Strategy for improving buildability of 3D printing concrete using CO2 mixing and chemical admixtures

Abstract

Polycarboxylate superplasticizer (PCE) and hydroxypropyl methylcellulose (HPMC) are commonly used chemical admixtures to control the rheological properties of concrete, such as 3D printing concrete (3DPC). CO2 mixing is a promising technology that improves the rheological and mechanical properties of 3DPC and has the potential to sequestrate CO2. But at present, the coupling effects of CO2 mixing with PCE and HPMC on the properties of cementitious materials are unknown. Therefore, this study investigated the influence of CO2 mixing on the fresh and hardened properties of cement mortar with varying amounts of PCE and HPMC. The results showed that after using CO2 mixing, the effects of HPMC and PCE on the properties of cement mortar changed obviously.
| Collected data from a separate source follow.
(* ===== verification/Threads.v ===== *)
(** * Threads: kanon/thread/thread.{h,cc}, condition.h, thread_pool.{h,cc},
      count_down_latch.h, kanon/net/event_loop_thread.cc

    Threads that meet at a mutex and condition variables.  A critical section is
    one step; a thread in [Condition::Wait] is waiting until it is signalled,
    and then has to take the mutex again.  A signal wakes one waiting thread if
    there is one, the label says which; a wait may also end for no reason.  The
    objects of class Thread own POSIX threads, which they join or detach. *)

From Stdlib Require Import ZArith Lia.
From S2P Require Import Prelude.

(** Where a call that uses a condition variable is. *)
Inductive wait_state (A : Type) :=
  | Ready          (* about to take the mutex *)
  | Waiting        (* in Wait() *)
  | Signalled      (* woken, about to take the mutex again *)
  | Finished (a : A).
Arguments Ready {A}.
Arguments Waiting {A}.
Arguments Signalled {A}.
Arguments Finished {A} a.

Definition is_waiting {A} (w : wait_state A) : bool := match w with Waiting => true | _ => false end.
Definition is_signalled {A} (w : wait_state A) : bool := match w with Signalled => true | _ => false end.
Definition can_run {A} (w : wait_state A) : bool := match w with Ready | Signalled => true | _ => false end.

(** [Condition::Notify], which wakes thread [j], and [Condition::NotifyAll]. *)
Definition Notify {A} (j : nat) (ws : list (wait_state A)) : list (wait_state A) :=
  match ws !! j with Some Waiting => <[j := Signalled]> ws | _ => ws end.
Definition NotifyAll {A} (ws : list (wait_state A)) : list (wait_state A) :=
  map (fun w => if is_waiting w then Signalled else w) ws.

(** A signal is not lost on a thread that does not wait. *)
Definition notify_ok {A} (j : nat) (ws : list (wait_state A)) : bool :=
  negb (existsb is_waiting ws) || match ws !! j with Some w => is_waiting w | None => false end.

(** ** ThreadPool *)

Definition task := nat.

Record ThreadPool := mkThreadPool {
  max_queue_size_ : Z;
  tasks_ : list task;
  workers : list (wait_state task);            (* the calls of Pop: one per thread *)
  producers : list (task * wait_state unit);   (* the calls of Push *)
  pushed : list task;                          (* in the order of the critical sections *)
  popped : list task
}.

Definition make_ThreadPool (max_queue_size : Z) : ThreadPool := mkThreadPool max_queue_size [] [] [] [] [].

Definition SetMaxQueueSize (p : ThreadPool) (num : Z) : ThreadPool :=
  if 0 <? num then mkThreadPool num (tasks_ p) (workers p) (producers p) (pushed p) (popped p) else p.

(** The threads are started; each pops one task and runs it. *)
Definition StartRun (p : ThreadPool) (thread_num : nat) : ThreadPool :=
  mkThreadPool (max_queue_size_ p) (tasks_ p) (workers p ++ repeat Ready thread_num) (producers p) (pushed p) (popped p).

(** The i-th call of [Push] has the mutex; [j] is the worker its signal wakes. *)
Definition Push_step (p : ThreadPool) (i j : nat) (t : task) : ThreadPool :=
  if zlen (tasks_ p) =? max_queue_size_ p then
    mkThreadPool (max_queue_size_ p) (tasks_ p) (workers p) (<[i := (t, Waiting)]> (producers p)) (pushed p) (popped p)
  else
    mkThreadPool (max_queue_size_ p) (tasks_ p ++ [t]) (Notify j (workers p)) (<[i := (t, Finished tt)]> (producers p))
      (pushed p ++ [t]) (popped p).

Definition notify_producer (j : nat) (ps : list (task * wait_state unit)) : list (task * wait_state unit) :=
  match ps !! j with Some (t, Waiting) => <[j := (t, Signalled)]> ps | _ => ps end.

(** The i-th call of [Pop] has the mutex; [j] is the producer its signal wakes. *)
Definition Pop_step (p : ThreadPool) (i j : nat) : ThreadPool :=
  match tasks_ p with
  | [] => mkThreadPool (max_queue_size_ p) (tasks_ p) (<[i := Waiting]> (workers p)) (producers p) (pushed p) (popped p)
  | t :: ts =>
    mkThreadPool (max_queue_size_ p) ts (<[i := Finished t]> (workers p)) (notify_producer j (producers p))
      (pushed p) (popped p ++ [t])
  end.

Inductive pool_label :=
  | LStart (n : nat)
  | LPush (t : task)             (* a thread calls Push *)
  | LProducer (i j : nat)
  | LWorker (i j : nat)
  | LSpuriousP (i : nat)         (* a wait of a producer ends without a signal *)
  | LSpuriousW (i : nat).

Definition waitingp (x : task * wait_state unit) : bool := is_waiting x.2.
Definition signalledp (x : task * wait_state unit) : bool := is_signalled x.2.

Definition pool_step (p : ThreadPool) (l : pool_label) : option ThreadPool :=
  match l with
  | LStart n => Some (StartRun p n)
  | LPush t =>
    Some (mkThreadPool (max_queue_size_ p) (tasks_ p) (workers p) (producers p ++ [(t, Ready)]) (pushed p) (popped p))
  | LProducer i j =>
    '(t, w) ← producers p !! i;
    assert! can_run w && notify_ok j (workers p);
    Some (Push_step p i j t)
  | LWorker i j =>
    w ← workers p !! i;
    assert! can_run w && notify_ok j (map snd (producers p));
    Some (Pop_step p i j)
  | LSpuriousP i =>
    '(t, w) ← producers p !! i;
    assert! is_waiting w;
    Some (mkThreadPool (max_queue_size_ p) (tasks_ p) (workers p) (<[i := (t, Signalled)]> (producers p)) (pushed p) (popped p))
  | LSpuriousW i =>
    w ← workers p !! i;
    assert! is_waiting w;
    Some (mkThreadPool (max_queue_size_ p) (tasks_ p) (<[i := Signalled]> (workers p)) (producers p) (pushed p) (popped p))
  end.

Fixpoint pool_run (p : ThreadPool) (ls : list pool_label) : option ThreadPool :=
  match ls with [] => Some p | l :: ls => p ← pool_step p l; pool_run p ls end.

(** ** CountDownLatch *)

Record CountDownLatch := mkLatch { count_ : Z; waiters : list (wait_state unit) }.

(** [int] arithmetic; overflow is undefined. *)
Definition int_ok (z : Z) : bool := (- 2 ^ 31 <=? z) && (z <? 2 ^ 31).

Definition Countdown (l : CountDownLatch) : option CountDownLatch :=
  let count := count_ l - 1 in
  assert! int_ok count;
  Some (mkLatch count (if count =? 0 then NotifyAll (waiters l) else waiters l)).

Definition Add (l : CountDownLatch) (count : Z) : option CountDownLatch :=
  let count := count_ l + count in
  assert! int_ok count;
  Some (mkLatch count (waiters l)).

Definition latch_Reset (l : CountDownLatch) (count : Z) : CountDownLatch := mkLatch count (waiters l).

Definition Incr (l : CountDownLatch) : option CountDownLatch := Add l 1.
Definition Minus (l : CountDownLatch) (count : Z) : option CountDownLatch := Add l (- count).
Definition Decr (l : CountDownLatch) : option CountDownLatch := Add l (-1).

(** The second half of the combined calls, in the same critical section. *)
Definition then_wait (l : CountDownLatch) : CountDownLatch :=
  mkLatch (count_ l) (waiters l ++ [if 0 <? count_ l then Waiting else Finished tt]).

Definition ResetAndWait (l : CountDownLatch) (count : Z) : CountDownLatch := then_wait (latch_Reset l count).
Definition AddAndWait (l : CountDownLatch) (count : Z) : option CountDownLatch := then_wait <$> Add l count.
Definition IncrAndWait (l : CountDownLatch) : option CountDownLatch := then_wait <$> Incr l.

(** The i-th call of [Wait] has the mutex: the test is made once. *)
Definition Wait_step (l : CountDownLatch) (i : nat) (w : wait_state unit) : CountDownLatch :=
  match w with
  | Ready => mkLatch (count_ l) (<[i := if 0 <? count_ l then Waiting else Finished tt]> (waiters l))
  | Signalled => mkLatch (count_ l) (<[i := Finished tt]> (waiters l))
  | _ => l
  end.

Inductive latch_label :=
  | LWaitCall                 (* a thread calls Wait *)
  | LWait (i : nat)           (* its i-th call takes the mutex *)
  | LCountdown
  | LAdd (n : Z)
  | LReset (n : Z)
  | LIncr
  | LMinus (n : Z)
  | LDecr
  | LResetAndWait (n : Z)
  | LAddAndWait (n : Z)
  | LIncrAndWait
  | LSpurious (i : nat).

Definition latch_step (l : CountDownLatch) (a : latch_label) : option CountDownLatch :=
  match a with
  | LWaitCall => Some (mkLatch (count_ l) (waiters l ++ [Ready]))
  | LWait i => w ← waiters l !! i; assert! can_run w; Some (Wait_step l i w)
  | LCountdown => Countdown l
  | LAdd n => Add l n
  | LReset n => Some (latch_Reset l n)
  | LIncr => Incr l
  | LMinus n => Minus l n
  | LDecr => Decr l
  | LResetAndWait n => Some (ResetAndWait l n)
  | LAddAndWait n => AddAndWait l n
  | LIncrAndWait => IncrAndWait l
  | LSpurious i => w ← waiters l !! i; assert! is_waiting w; Some (mkLatch (count_ l) (<[i := Signalled]> (waiters l)))
  end.

Fixpoint latch_run (l : CountDownLatch) (ls : list latch_label) : option CountDownLatch :=
  match ls with [] => Some l | a :: ls => l ← latch_step l a; latch_run l ls end.

(** ** EventLoopThread::StartRun

    The thread that calls it waits for the loop's address; the new thread
    publishes it, runs the loop and clears it when the loop ends. *)

Inductive background := BNew | BPublished | BEnded.

Record EventLoopThread := mkLoopThread {
  loop_ : option nat;                      (* the address of the loop *)
  bg : background;
  caller : wait_state (option nat)         (* what StartRun returned *)
}.

Definition make_EventLoopThread : EventLoopThread := mkLoopThread None BNew Ready.

Inductive elt_label := EPublish | EEnd | ECaller | ESpurious.

(** The caller reads [loop_] again for its return value, after the mutex: the
    read is taken with the last test here. *)
Definition elt_step (s : EventLoopThread) (l : elt_label) : option EventLoopThread :=
  match l with
  | EPublish =>
    match bg s with
    | BNew => Some (mkLoopThread (Some 1%nat) BPublished (if is_waiting (caller s) then Signalled else caller s))
    | _ => None
    end
  | EEnd => match bg s with BPublished => Some (mkLoopThread None BEnded (caller s)) | _ => None end
  | ECaller =>
    assert! can_run (caller s);
    Some (mkLoopThread (loop_ s) (bg s) (match loop_ s with None => Waiting | Some a => Finished (Some a) end))
  | ESpurious =>
    assert! is_waiting (caller s);
    Some (mkLoopThread (loop_ s) (bg s) Signalled)
  end.

Fixpoint elt_run (s : EventLoopThread) (ls : list elt_label) : option EventLoopThread :=
  match ls with [] => Some s | l :: ls => s ← elt_step s l; elt_run s ls end.

(** ** Thread

    The object and the POSIX thread it starts.  The identifiers the library
    gives out are positive; [PRun] is a thread that nobody joined or detached. *)

Inductive pthread_state := PRun | PJoined | PDetached.

Record Thread := mkThread {
  func_ : option nat;         (* the callable, None when empty or moved from *)
  is_started_ : bool;
  is_joined_ : bool;
  pthreadId_ : nat;
  name_ : list byte
}.

Record thread_world := mkThreadWorld {
  pthreads : list pthread_state;     (* identifier i + 1 *)
  objects : list (option Thread);    (* None after the destructor *)
  numCreated_ : Z
}.

(** The text ["KanonThread%d"]; [dec] is the conversion of the number. *)
Definition SetDefaultName (dec : Z -> list byte) (created : Z) (name : list byte) : list byte :=
  match name with [] => str "KanonThread" ++ dec created | _ => name end.

Definition make_Thread (dec : Z -> list byte) (w : thread_world) (f : option nat) (name : list byte) : thread_world :=
  let created := u32 (numCreated_ w + 1) in
  mkThreadWorld (pthreads w) (objects w ++ [Some (mkThread f false false 0 (SetDefaultName dec created name))]) created.

(** [pthread_join] and [pthread_detach]; of an identifier that is not that of a
    joinable thread they are undefined. *)
Definition reap (w : thread_world) (id : nat) (how : pthread_state) : option thread_world :=
  match id with
  | O => None
  | S i =>
    match pthreads w !! i with
    | Some PRun => Some (mkThreadWorld (<[i := how]> (pthreads w)) (objects w) (numCreated_ w))
    | _ => None
    end
  end.

Definition put_object (w : thread_world) (i : nat) (o : option Thread) : thread_world :=
  mkThreadWorld (pthreads w) (<[i := o]> (objects w)) (numCreated_ w).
The PCE in cement mortar almost lost its effect after using CO2 mixing. The addition of 0.2 %PCE increased the workability of mortar by 50.3 % and increased setting time by 84.6 %, but after using CO2 mixing, the workability and setting time of mortar with 0.2 %PCE exhibited only limited increase compared to mortar without PCE. The effect of HPMC was also weakened after using CO2 mixing. Furthermore, the heat evolution and microstructural properties of fresh and hardened mortar were analyzed to reveal the mechanism of the coupling effects of CO2 mixing with PCE and HPMC. In addition, based on the coupling effect of CO2 mixing and PCE, a strategy for improving the buildability of 3DPC using CO2 mixing and PCE was proposed.